CSU’s adaptation of “Milk Like Sugar” found beauty in the stars. Malik (Will Oliver) was fascinated by the constellations in the sky. Annie had romantic interest in him, and he had aspirations of going to college to escape an oppressed environment. Though he liked Annie, he wished for her to find value in life the same way he did. He did not agree with the idea of being the father of Annie’s child and felt pressured to settle down without establishing who he was as an individual.

Malik(Will Oliver) and Annie exchange their secret handshake. Photo by Melissa Areiza.

Like Malik, Oliver explained how important it was to establish himself. He spoke of being put into a box in numerous CSU plays that had little to no diversity. He believed it was his mission to show diversity in playing Malik, he desired to show a young African-American man who attempted to better himself. Oliver aspired to solidify his voice as an actor. He stated, “There are more of us coming, and we will not be ignored.”
The play portrayed generational curses in the African-American community. For instance, Talisha found affirmation in a cell phone given to her by her abusive boyfriend, who was a grown man. She found love in the things he bought her, but disliked the way he treated her. Talisha looked for her worth in men due to lack of love from her father.
Moreover, Annie’s mother, Myrna (Debrinja Watts) was a mother who ignored Annie’s emotional needs because of work demands. Myrna became pregnant her junior year of high school, and she was not supported by her family. Though she has a love for writing and it was a vital part of her work, she was illiterate and wasn’t equipped with educational resources. She became irate when Annie challenged her lack of knowledge and kicked Annie out of the house later in the play. The mother and daughter dynamic depicted a mother punishing her younger self through Annie. Hence, the generational curse repeating itself.

Annie and her mother Myrna (Debrinja Watts) speak in their home. Photo by Melissa Areiza.

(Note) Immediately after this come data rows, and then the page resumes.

(** [send] and [receive] give back the returned length and the caller's
    buffer as the bus exchange left it. *)
Definition send (socket_n : Z) (data : list Z) (len : Z) : M (Z * list Z) :=
  avail <- sendAvailable socket_n ;;
  let len := Z.min len avail in
  if len =? 0 then ret (0, data)
  else
    write_pointer <- rdSocketReg16 socket_n SocketOffsetAddr.tx_write_pointer ;;
    data1 <- transfer (mkFrame write_pointer socket_n TxBuffer Write) data len ;;
    wrSocketReg16 socket_n SocketOffsetAddr.tx_write_pointer (write_pointer + len) ;;
    socketCommand socket_n SEND ;;
    ret (len, data1).

Definition receive (socket_n : Z) (data : list Z) (len : Z)
           (udpIgnoreHeader : bool) : M (Z * list Z) :=
  avail <- receiveAvailable socket_n ;;
  let len := Z.min len avail in
  if len =? 0 then ret (0, data)
  else
    read_pointer <- rdSocketReg16 socket_n SocketOffsetAddr.rx_read_pointer ;;
    let payload (read_pointer len : Z) : M (Z * list Z) :=
      data1 <- transfer (mkFrame read_pointer socket_n RxBuffer Read) data len ;;
      wrSocketReg16 socket_n SocketOffsetAddr.rx_read_pointer (read_pointer + len) ;;
      socketCommand socket_n RECV ;;
      ret (len, data1) in
    if udpIgnoreHeader then
      if len <? 8 then ret (0, data)
      else
        udp_header <- transfer (mkFrame read_pointer socket_n RxBuffer Read)
                               (repeat indeterminate 8) 8 ;;
        let len := u16 (Z.min (len - 8)
                     (Z.lor (Z.shiftl (nth 6 udp_header 0) 8) (nth 7 udp_header 0))) in
        payload (u16 (read_pointer + 8)) len
    else payload read_pointer len.

End WithPlatform.
End W5500.

(** ** W5500.cpp: addresses, ports, buffer sizes and chip status *)

Module W5500Config.

Inductive InterfaceAddress := GatewayIP | SubnetMask | SourceIP | SourceMAC.
Inductive SocketAddress := DestinationIP | DestinationMAC.
Inductive SocketPort := SourcePort | DestinationPort.

(** [sizeof(IP_t)] and [sizeof(MAC_t)] *)
Definition sizeof_IP_t : Z := 4.
Definition sizeof_MAC_t : Z := 6.

(** The first [switch] of [regInterfaceAddress] and of [regSocketAddress]:
    register address and size of the selected field.  The [default:
    return] of the source is for values outside the enumeration. *)
Definition interface_field (select : InterfaceAddress) : Z * Z :=
  match select with
  | GatewayIP => (W5500.CommonOffsetAddr.gateway_ip, sizeof_IP_t)
  | SubnetMask => (W5500.CommonOffsetAddr.subnet_mask, sizeof_IP_t)
  | SourceIP => (W5500.CommonOffsetAddr.source_ip, sizeof_IP_t)
  | SourceMAC => (W5500.CommonOffsetAddr.source_mac, sizeof_MAC_t)
  end.

Definition socket_field (select : SocketAddress) : Z * Z :=
  match select with
  | DestinationIP => (W5500.SocketOffsetAddr.destination_ip, sizeof_IP_t)
  | DestinationMAC => (W5500.SocketOffsetAddr.destination_mac, sizeof_MAC_t)
  end.

Section WithPlatform.

Context {P : Platform}.
Import SpiFrame SpiFrameImpl W5500.
Local Open Scope drv_scope.

(** [len] and [offset] are [uint8_t]; [max_len] is an [int].  The result
    is the caller's buffer afterwards. *)
Definition regInterfaceAddress (select : InterfaceAddress) (write : bool)
           (data : list Z) (len offset : Z) : M (list Z) :=
  let '(socket_addr, max_len) := interface_field select in
  let max_len := max_len - offset in
  if max_len <=? 0 then ret data
  else
    let len := Z.min len (u8 max_len) in
    commonReg (socket_addr + offset) write data len.

Definition regSocketAddress (socket_n : Z) (select : SocketAddress)
           (write : bool) (data : list Z) (len offset : Z) : M (list Z) :=
  let '(socket_addr, max_len) := socket_field select in
  let max_len := max_len - offset in
  if max_len <=? 0 then ret data
  else
    let len := Z.min len (u8 max_len) in
    socketReg socket_n (socket_addr + offset) write data len.

(** [memcpy(buffer, src, n)] into a fresh local array of [n] bytes. *)
Definition memcpy (src : list Z) (n : Z) : list Z := firstn (Z.to_nat n) src.

Definition setInterfaceNetwork (source_ip subnet_mask gateway : list Z)
  : M unit :=
  regInterfaceAddress SourceIP true (memcpy source_ip sizeof_IP_t)
                      sizeof_IP_t 0 ;;
  regInterfaceAddress SubnetMask true (memcpy subnet_mask sizeof_IP_t)
                      sizeof_IP_t 0 ;;
  regInterfaceAddress GatewayIP true (memcpy gateway sizeof_IP_t)
                      sizeof_IP_t 0 ;;
  ret tt.

Definition setInterfaceMAC (source_mac : list Z) : M unit :=
  regInterfaceAddress SourceMAC true (memcpy source_mac sizeof_MAC_t)
                      sizeof_MAC_t 0 ;;
  ret tt.

Definition setSocketSource (socket_n : Z) (source_port : Z) : M unit :=
  wrSocketReg16 socket_n SocketOffsetAddr.source_port source_port.

Definition setSocketDest (socket_n : Z) (dest_ip : list Z) (dest_port : Z)
  : M unit :=
  regSocketAddress socket_n DestinationIP true (memcpy dest_ip sizeof_IP_t)
                   sizeof_IP_t 0 ;;
  wrSocketReg16 socket_n SocketOffsetAddr.destination_port dest_port.

Definition getSocketPort (socket_n : Z) (select : SocketPort) : M Z :=
  match select with
  | SourcePort => rdSocketReg16 socket_n SocketOffsetAddr.source_port
  | DestinationPort => rdSocketReg16 socket_n SocketOffsetAddr.destination_port
  end.

Definition setBufferSizeRx (socket_n : Z) (buff_size_kB : Z) : M unit :=
  wrSocketReg socket_n SocketOffsetAddr.rxbuf_size buff_size_kB.

Definition setBufferSizeTx (socket_n : Z) (buff_size_kB : Z) : M unit :=
  wrSocketReg socket_n SocketOffsetAddr.txbuf_size buff_size_kB.

Definition getBufferSizeRx (socket_n : Z) : M Z :=
  rdSocketReg socket_n SocketOffsetAddr.rxbuf_size.

Definition getBufferSizeTx (socket_n : Z) : M Z :=
  rdSocketReg socket_n SocketOffsetAddr.txbuf_size.

Definition phyStatus : M Z :=
  v <- rdCommonReg CommonOffsetAddr.phy_config ;;
  ret (Z.land v 0x07).

Definition chipVersion : M Z :=
  rdCommonReg CommonOffsetAddr.versionr.

End WithPlatform.
End W5500Config.

(** ** Test chips

    Concrete platforms to run the driver on; they are test doubles, not
    part of the driver.  [regfile] and [chip] decode the W5500
    wire format (two address bytes, a control byte whose upper five bits
    select the block and whose bit 2 is the write flag, then data bytes at
    consecutive addresses).  [regfile] is a plain register file: a read
    gives the byte last written.  [chip] also reacts to the command
    register of a socket the way the data sheet describes the commands the
    driver uses. *)

Module Mock.

Record Chip := mkChip {
  hdr : list Z;          (* header bytes of the open window, in order *)
  addr : Z;              (* address of the next data byte *)
  mem : Z -> Z -> Z      (* block -> offset -> byte *)
}.

Definition store (m : Z -> Z -> Z) (blk a v : Z) : Z -> Z -> Z :=
  fun b x => if (b =? blk) && (x =? a) then v else m b x.

Definition select (level : bool) (c : Chip) : Chip :=
  if level then c else mkChip [] 0 (mem c).

(** What a write of [v] at [a] in block [blk] does besides being stored. *)
Definition Reaction : Type := Z -> Z -> Z -> (Z -> Z -> Z) -> (Z -> Z -> Z).

Definition no_reaction : Reaction := fun _ _ _ m => m.

(** Socket register blocks have block bits [..01]; offset 1 is the command
    register, offset 3 the status register, offset 0 the mode register. *)
Definition command_reaction : Reaction := fun blk a v m =>
  if (Z.land blk 3 =? 1) && (a =? 1) then
    let st := m blk 3 in
    let st' :=
      if v =? 0x01 then
        (if Z.land (m blk 0) 0x0F =? 1 then 0x13
         else if Z.land (m blk 0) 0x0F =? 2 then 0x22 else st)
      else if v =? 0x02 then (if st =? 0x13 then 0x14 else st)
      else if v =? 0x04 then (if st =? 0x13 then 0x17 else st)
      else if v =? 0x08 then 0x00
      else if v =? 0x10 then 0x00
      else st in
    store (store m blk 3 st') blk 1 0
  else m.

Definition byte (react : Reaction) (b : Z) (c : Chip) : Z * Chip :=
  match hdr c with
  | [_; _; ctl] =>
      let blk := Z.shiftr ctl 3 in
      if Z.testbit ctl 2 then
        (0, mkChip (hdr c) (u16 (addr c + 1))
                   (react blk (addr c) b (store (mem c) blk (addr c) b)))
      else
        (mem c blk (addr c), mkChip (hdr c) (u16 (addr c + 1)) (mem c))
  | h =>
      let h' := h ++ [b] in
      (0, mkChip h'
                 (match h' with [a1; a0; _] => a1 * 256 + a0 | _ => 0 end)
                 (mem c))
  end.

Definition regfile : Platform :=
  {| Dev := Chip; digitalWrite_cs := select;
     SPI_transfer := byte no_reaction; indeterminate := 0 |}.

Definition chip : Platform :=
  {| Dev := Chip; digitalWrite_cs := select;
     SPI_transfer := byte command_reaction; indeterminate := 0 |}.

(** A chip on which DISCONNECT has no effect (as when the peer never
    answers the FIN) and which otherwise reacts like [chip]. *)
Definition deaf_reaction : Reaction := fun blk a v m =>
  if (Z.land blk 3 =? 1) && (a =? 1) && (v =? 0x08) then store m blk 1 0
  else command_reaction blk a v m.

Definition deaf : Platform :=
  {| Dev := Chip; digitalWrite_cs := select;
     SPI_transfer := byte deaf_reaction; indeterminate := 0 |}.

(** A chip that ignores what it is sent and answers the data bytes of
    successive windows from a script; the three header bytes of a window
    are answered with 0, and so is every data byte once the script is
    used up. *)
Record Tape := mkTape {
  skip : nat;            (* header bytes still to come in this window *)
  script : list Z
}.

Definition tape_select (level : bool) (t : Tape) : Tape :=
  if level then t else mkTape 3 (script t).

Definition tape_byte (b : Z) (t : Tape) : Z * Tape :=
  match skip t with
  | S k => (0, mkTape k (script t))
  | O =>
      match script t with
      | [] => (0, t)
      | x :: rest => (x, mkTape O rest)
      end
  end.

Definition tape : Platform :=
  {| Dev := Tape; digitalWrite_cs := tape_select;
     SPI_transfer := tape_byte; indeterminate := 0 |}.

(** Memory images: all zero, and a list of (block, offset, byte) laid over
    one. *)
Definition blank : Z -> Z -> Z := fun _ _ => 0.

Fixpoint preset (l : list (Z * Z * Z)) (m : Z -> Z -> Z) : Z -> Z -> Z :=
  match l with
  | [] => m
  | (blk, a, v) :: l' => store (preset l' m) blk a v
  end.

Definition boot {P : Platform} (d : @Dev P) : @World P :=
  {| dev := d; clock := 0; trace := [] |}.

End Mock.

(** ** Vocabulary of the statements

    The chip is deterministic in its state, so what a register access
    returns and what it leaves behind are functions of the world before
    it. *)

Section Vocabulary.

Context {P : Platform}.
Import SpiFrame SpiFrameImpl W5500.

Definition status_frame (socket_n : Z) : Frame :=
  mkFrame SocketOffsetAddr.status_register socket_n SocketReg Read.

Definition command_frame (socket_n : Z) : Frame :=
  mkFrame SocketOffsetAddr.command_register socket_n SocketReg Write.

Definition socket_read (socket_n offset : Z) : Frame :=
  mkFrame offset socket_n SocketReg Read.

Definition socket_write (socket_n offset : Z) : Frame :=
  mkFrame offset socket_n SocketReg Write.

Definition phy_frame : Frame :=
  mkFrame CommonOffsetAddr.phy_config 0 CommonReg Read.

(** The world after one chip-select window on [f] shifting out [out]. *)
Definition after_bus (f : Frame) (out : list Z) (w : World) : World :=
  {| dev := snd (exchange f out (dev w));
     clock := clock w;
     trace := Bus f (header f) out (fst (exchange f out (dev w))) :: trace w |}.

(** The bytes such a window shifts in. *)
Definition bus_in (f : Frame) (out : list Z) (w : World) : list Z :=
  fst (exchange f out (dev w)).

(** A one-byte register read through [f]: the byte, and the world after. *)
Definition reg_byte (f : Frame) (w : World) : Z :=
  nth 0 (bus_in f [indeterminate] w) 0.

Definition did_read (f : Frame) (w : World) : World :=
  after_bus f [indeterminate] w.

(** A two-byte register read through [f]. *)
Definition reg_word (f : Frame) (w : World) : Z :=
  let data := bus_in f [indeterminate; indeterminate] w in
  u16 (Z.lor (Z.shiftl (nth 0 data 0) 8) (nth 1 data 0)).

Definition did_read16 (f : Frame) (w : World) : World :=
  after_bus f [indeterminate; indeterminate] w.

(** Writing command [c] to the command register of a socket. *)
Definition issued (socket_n : Z) (c : SocketCommandReg) (w : World) : World :=
  after_bus (command_frame socket_n) [command_val c] w.

(** Writing the 16-bit value [v] to a socket register. *)
Definition wrote16 (socket_n offset v : Z) (w : World) : World :=
  after_bus (socket_write socket_n offset)
            [Z.shiftr v 8; Z.land v 255] w.

(** The status the last wait of [socketOpen] polls for. *)
Definition terminal_status (mode : SocketMode) : SocketStatusReg :=
  match mode with
  | TCP_Server => SOCK_LISTEN
  | TCP_Client => SOCK_ESTABLISHED
  | UDP => SOCK_UDP
  end.

(** The world in which the waits of [socketOpen] start, given the world
    [w] its first [socketClose] left: mode register written, OPEN
    issued. *)
Definition opened (socket_n : Z) (mode : SocketMode) (w : World) : World :=
  issued socket_n OPEN
    (after_bus (socket_write socket_n SocketOffsetAddr.mode_register)
               [mode_value mode] w).

(** The wait points of [socketOpen]: [wait_point socket_n mode w2 st ws]
    says that the open sequence started in [w2] comes to poll for status
    [st] in world [ws].  UDP has one, for UDP-active; the TCP modes have
    one for Init and, once Init was seen and LISTEN or CONNECT issued, one
    for Listening or Established. *)
Inductive wait_point (socket_n : Z) (mode : SocketMode) (w2 : World)
  : SocketStatusReg -> World -> Prop :=
| wait_udp :
    mode = UDP -> wait_point socket_n mode w2 SOCK_UDP w2
| wait_init :
    mode <> UDP -> wait_point socket_n mode w2 SOCK_INIT w2
| wait_listen wi :
    mode = TCP_Server ->
    waitSocketStatus socket_n SOCK_INIT socket_timeout w2 = Some (true, wi) ->
    wait_point socket_n mode w2 SOCK_LISTEN (issued socket_n LISTEN wi)
| wait_established wi :
    mode = TCP_Client ->
    waitSocketStatus socket_n SOCK_INIT socket_timeout w2 = Some (true, wi) ->
    wait_point socket_n mode w2 SOCK_ESTABLISHED (issued socket_n CONNECT wi).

The play ended with Annie and Malik outside. Malik is seen with a shaul, a buttoned up white collared shirt, and black pants. Annie, now pregnant by Antowine (Robert Trammell) gifted Malik a repaired telescope she broke earlier in the play. He graduated from high school and acquired a scholarship to college, but Annie, discouraged more than ever, felt hopeless in her situation.
When Malik goes to leave for college, Annie says she remembered one thing about his graduation speech that inspired her: “The milk like sugar boxes on our cabinet shelves, it’s not even real milk. It’s powdered milk that looks like sugar given to us by our government. We consume it like it’s supposed to be good for us, like we are happy, but it’s rotting our insides. It’s bad for us, but we accept it like it’s good.”
The voice of Annie’s African ancestor appeared again as the all-black cast emerged and looked towards the sky. The poetic nature of the play reiterated hope and strength in the African-American community.